Has anyone figured/found out how Android libraries are intended to work in Android studio?
I have not been able to find any documentation on this yet (the documentation on the Android Developer Site is incredibly bare-boned), and I observe that depending on how I create the library project, I get completely different results.
If I import a library from Eclipse (following the recommendations on the website to export to Gradle first) I end up with a new project + module containing the library project. This does not seem quite right (an intellij project = eclipse workspace), and attempts to compile/make this in intellij results in many errors (the library project can’t find the android support libraries).
If I create a new project from scratch with a library module, then I get an android library project with a build.gradle file.
If I create a new module from within a project (using right click on the project), then I get an Android library built using Ant. This compiles fine, but seems very odd. Surely it is not intended that we should use Ant for Android libraries in android Studio? Creating a new library module using File > New Module doesn’t seem to work, incidentally. It just creates a new application instead.
Has anyone picked up any information to make sense of this? I also haven’t found any location where one can specify which libraries should be used in which application modules. I understand this is a preview release, but I’m having difficulty believing that a core feature like Android libraries is so poorly supported. What am I missing?
So I took a new round with Android Studio this week. And while the problems now are different than when I originally wrote this, this is – quite incredibly – still a big problem. I’ve still not found a good explanation of using Android libraries in multiple projects in AS (including nested libs). Some of the suggestions I’ve seen recommend copying code into multiple locations – which completely defeats the purpose of having a library to begin with.
I just don’t get what Google are thinking with Android Studio… It’s a pity, because it seems like a great tool, but the lack of an intuitive handling something so basic as code reuse is a big issue for me (never mind that coding specifically for Android is becoming less and less attractive, when compared to the ever-improving cross-platform development tools).
If you want to use additional libraries in your Android Studio project:
- Copy your .jar library into libs folder in your project
- Right click on the library and choose “Add as library”
compile fileTree(dir: 'libs', include: '*.jar')
If it still doesn’t work, navigate to the root folder of your project with our terminal and run a
gradlew clean command.
Intellij is different to Eclipse, in that your ‘workspace’ is only for one ‘project’. Each project is made up of multiple modules. And these modules can themselves be there own ‘project / app / library’.
So a module is kind of like the equivalent of an Eclipse project.
Go to : File->Project Structure->Modules
And add the Android Library as a module, you can declare that it is in Android Library and make it a dependency of your ‘project’ (app module).
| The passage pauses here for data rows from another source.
(* ===== verification/ClientSpec.v ===== *)
(** * Requests of the client

    Every request that the client accepts is in one place at any time: it waits
    to be sent, it waits for its answer, it is at a device, or it was handed back,
    with or without an error.  None is lost and none is handed back twice,
    whatever the threads, the server, the agent and the devices do. *)

From S2P Require Import Prelude Bytes State Locks Reply Server Client.

(** ** The invariant *)

Definition outstanding (i : devinfo) : list request := di_queries i ++ concat (di_pending i).

(** The requests of [hand] are on their way from one place to another. *)
Record requests_with (hand : list Z) (i : devinfo) : Prop := {
  ro_buckets : length (di_pending i) = NUM_BUCKETS;
  ro_hash : forall k l r, di_pending i !! k = Some l -> r ∈ l -> hash_pending (rq_id r) = k;
  ro_once : NoDup (di_accepted i);
  ro_account : di_accepted i ≡ₚ hand ++ (rq_bio <$> outstanding i) ++ di_inflight i ++ di_ended i ++ di_failed i;
  (* the bios that were not handed back *)
  ro_bios : forall b, b ∈ hand ++ (rq_bio <$> outstanding i) ++ di_inflight i -> is_Some (di_bios i !! b);
  ro_one : forall r, r ∈ outstanding i -> rq_chunks r = 1 }.

Abbreviation requests_ok := (requests_with []).

(** Steps that leave the requests where they are *)
Record same_requests (i i' : devinfo) : Prop := {
  sr_pending : di_pending i' = di_pending i;
  sr_queries : di_queries i' = di_queries i;
  sr_accepted : di_accepted i' = di_accepted i;
  sr_inflight : di_inflight i' = di_inflight i;
  sr_ended : di_ended i' = di_ended i;
  sr_failed : di_failed i' = di_failed i;
  sr_nextid : di_nextid i' = di_nextid i;
  sr_bios : forall b, is_Some (di_bios i !! b) -> is_Some (di_bios i' !! b) }.

#[global] Instance same_requests_preorder : PreOrder same_requests.
Proof.
  split; [by constructor|]. intros x y z [H1 H2 H3 H4 H5 H6 H7 H8] [G1 G2 G3 G4 G5 G6 G7 G8]. constructor; try congruence. auto.
Qed.

Lemma requests_ok_same hand i i' : same_requests i i' -> requests_with hand i -> requests_with hand i'.
Proof.
  intros [H1 H2 H3 H4 H5 H6 _ H7] [R1 R2 R3 R4 R5 R6]. unfold outstanding in *.
  constructor; unfold outstanding; rewrite ?H1, ?H2, ?H3, ?H4, ?H5, ?H6; auto.
Qed.

Create HintDb quietly discriminated.

(** A bio that is changed in place *)
Lemma insert_keeps (m : gmap Z bio) b x b' : is_Some (m !! b') -> is_Some (<[b := x]> m !! b').
Proof. intros H. destruct (decide (b = b')) as [->|]; [by rewrite lookup_insert_eq|by rewrite lookup_insert_ne]. Qed.
#[export] Hint Resolve insert_keeps : quietly.

(** Straight-line code that does not touch the requests *)
Ltac same_requests :=
  solve [constructor; cbn; intros; auto with quietly].
Ltac quiet := wlp_steps; try same_requests.

Lemma upd_bio_quiet b f i : wlp (upd_bio b f) (fun _ => same_requests i) i.
Proof. unfold upd_bio, get_bio. quiet. Qed.

Lemma upd_hook_quiet h f i : wlp (upd_hook h f) (fun _ => same_requests i) i.
Proof. unfold upd_hook, get_hook. quiet. Qed.

Lemma free_hook_quiet h i : wlp (free_hook h) (fun _ => same_requests i) i.
Proof. unfold free_hook. quiet. Qed.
Multi Project Setup is what you’re looking for I think. I wouldn’t focus too much on the Android Studio stuff at first. Focus on getting the gradle files right, and then “synchronizing” the module to update Android Studio. (I’ve had to restart it at times for the “Build Variants” section to update with new flavors.)
@Xav suggested in a Google+ response the following:
The high level project is there in case you want to add new modules later on (Library project). It’s easier to create a top project with a single module the first time, than to create a flat project, and converting it later when adding modules.
Two main things to point out, in your settings.gradle file, you would list the :app and :library modules; also the ‘android’ plugin is used for the app, but the ‘android-library’ plugin should be used for library modules.
If you are able to ./gradlew assemble from the command line, then Android Studio should update with the proper settings the next time you open the project or synchronize.
At the minute you need to configure your
build.gradle file to use jars with Android Studio or you end up with the dreaded
NoClassDefException at runtime. See my answer here for some tips on getting jar libs working. You can also define Maven dependencies straight into that
build.gradle which is very handy.
For the sake of anyone hitting on this, here’s what I’m doing to “solve” this issue. It’s very far from an elegant solution, IMO, but it’s the closest to a good solution that I’ve found for handling my problem (reusing Android libraries) in Android Studio with Git.
Basic idea is to use Git submodules. Each library has it’s own Git repository.
- Create myLibrary as a module, and then commit it to a repository.
- From the project root repository, I do an
git submodule addto fetch the library.
- In settings.gradle, I add:
include ':myLibrary'and sync the project.
- Module Settings >> Dependencies >> + Module Dependency and add a dependency to the module as appropriate.
It’s a far cry from the simple elegance of working with Android libraries in Eclipse, but it works after a fashion. Things to keep in mind:
- remember to git pull frequently, to pick up changes (and then commit the main project to sync with the submodule changes).
- remember to git push from the module directory to remote, if you’ve committed changes to the library.
The built-in VCS should be able to help here, but it’s been pretty flaky for me, so I prefer to just do it myself from a terminal now.
Hope this helps.
Attach android library into android studio. If you have any idea about library then add directly for eg.
(this is the picasso library)
If you want to create our own library then follow these steps.
- Click on File menu
Choose New module and select Android Library.
Declare Library Name and package name.
Now finally your library has been created you can use easily.
- Click on File and after then click on Project Structure
Click on Dependencies Tab inside small window and click Green color plus button.
And select Module dependency you can see your library file.